Reading a post on the Frugalwoods blog about being a frugal weirdo and loving it made me reflect on my own path and how I ended up where I am today: a frugal weirdo and proud! (spoiler: it’s very linked with being an environmentalist)
Let’s start off with the statement I’ve never been one of the “cool” girls in school. As a child I spent most my weekends on a boat in the archipelago exploring islands, playing games with my family, reading books and writing my own stories (still a dream of mine to actually finish one). I am pretty nerdy when it comes to books (don’t get me started on Harry Potter!) and have always had a strong passion for nature and animals. Being outside wether it was sailing, hiking, swimming, canoeing, skiing, skating or just playing outdoors was a natural part of my childhood. When I was little I first wanted to be a wildlife photographer and then a vet (until I realized that I have a problem dealing with blood and injured animals…). When the vet dream died I got into environmental science and the huge challenges that we as humans face today (read more here). I wrote my 9th grade project about the problem with too much nitrogen in the Baltic sea that is disturbing the ecological balance.
From there on my passion for the environment grew although I made few changes to my life at this stage (I was 16 and trying to fit in and going shopping after school was a common activity with friends). After high school I worked at a kindergarten for 6 months to save money to study one semester abroad in California. This period was marked by me being extremely frugal and having the mindset that “either I buy this now or I do something cool in California” which made me put down whatever I was going to buy. Worth mentioning is that although I have been quite a shopaholic I have always had the frugal bug. I think it has to do with me not having an extra job when studying until I was 22 which lead to me having to save and make my monthly allowance stretch very far (I must add that I had the privilege of help from my parents although I never took it for granted that I would get money from them).
When I was living in California I studied environmental science among other courses, all natural science focused, so my interest continued and I spent a lot of time hiking, skiing and being outdoors (the California climate makes that a bit easier than in Sweden). I watched the documentary Food, Inc and after that I became a vegetarian mostly beacuse of the horrendous situation of the industrialized production of meat.
Having to explain again and again why you don’t eat meat and bring your own food to dinners with people having to deal with depressing discussions with me about the future of the earth was definately the start to me inhabiting the weirdo box. Before this stage I had kept a lot to myself but getting more and more worried about the state of the earth I couldn’t just keep going on like it wasn’t happening.

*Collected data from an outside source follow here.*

(** ** The preview of a chapter *)

(** Splitting the content into lines loses nothing: joining the lines
    with line feeds gives the content back, no line holds a line feed,
    and the preview shows one block per line, so at least one, also for
    an empty content. *)
Theorem split_lines_join content :
  join_lines (split_lines content) = content ∧
  Forall (λ l, "010"%char ∉ String.list_ascii_of_string l) (split_lines content) ∧
  length (BookPreview.prose content) = length (split_lines content) ∧
  (0 < length (BookPreview.prose content))%nat.
Proof.
  assert (join_lines (split_lines content) = content ∧
          Forall (λ l, "010"%char ∉ String.list_ascii_of_string l) (split_lines content))
    as [Hjoin Hall].
  { induction content as [| a s [IHj IHa]].
    - split; [done |]. constructor; [| done]. simpl. apply not_elem_of_nil.
    - destruct (split_lines_cons s) as (l & ls & Hs). cbn [split_lines].
      rewrite Hs in IHj, IHa |- *.
      destruct (Ascii.eqb_spec a "010") as [-> | Hne].
      + split; [| constructor; [simpl; apply not_elem_of_nil | done]].
        change (join_lines (EmptyString :: l :: ls))
          with (String "010" (join_lines (l :: ls))). by rewrite IHj.
      + apply Forall_cons in IHa as [Hl Hls]. split.
        * assert (join_lines (String a l :: ls) = String a (join_lines (l :: ls))) as ->
            by (by destruct ls).
          by rewrite IHj.
        * constructor; [| done]. simpl. rewrite elem_of_cons. intros [? | ?]; congruence. }
  split_and!; try done.
  - unfold BookPreview.prose. apply length_imap.
  - unfold BookPreview.prose. rewrite length_imap.
    destruct (split_lines_cons content) as (l & ls & ->). simpl. lia.
Qed.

I studied environmental science at Lund University and though my class all understood the no eating meat (I think half the class were vegetarians) and the environmental problems were old news to them everyone else I hung out with definately though that me and my friends from my class were slightly weird. I kept being frugal during my university years (most people are!) and worked with babysitting children and walking dogs for some extra money. I didn’t take out the full loan that is offered to Swedish students through the government but I have some debt to pay back. I am glad that I did take my loan so I didn’t have to work like crazy while studying (studying in Sweden is quite different compared to other countries – tuition is free, we get money every month from the government, the student loans have really low interest rates).
When I moved back to Stockholm at 24 I lived with my mum for a year first to write my thesis and then because I didn’t have a permanent contract at my job I couldn’t rent an apartment. This was also a frugal period since I didn’t know if I would have a job the month after and I lived at home. Although I didn’t actively track my money so a fair amount was still went to different purchases like food out, things, travel and so on.
When I started the blog about 1,5 years ago I started properly owning and loving being a weirdo. Before that I had kind of been trying to hide my weirdness (and failing) and trying to fit in somewhat. I wasn’t being true to myself and the knowledge that I was carrying about how we are treating the planet that we live on and especially how I was contributing to it. Because of that I was feeling quite a bit of despair, guilt and sorrow. Now that I am alined with my values of a Low Impact Life and a frugal lifestyle which have lead to a lot of changes in my life I feel lighter and more at peace with myself. What is even more awesome is that Mr LIL and I share the same values. He is also a frugal person that is worried about the planet. With the support of each other we are taking frugality/LIL to the next step in 2018.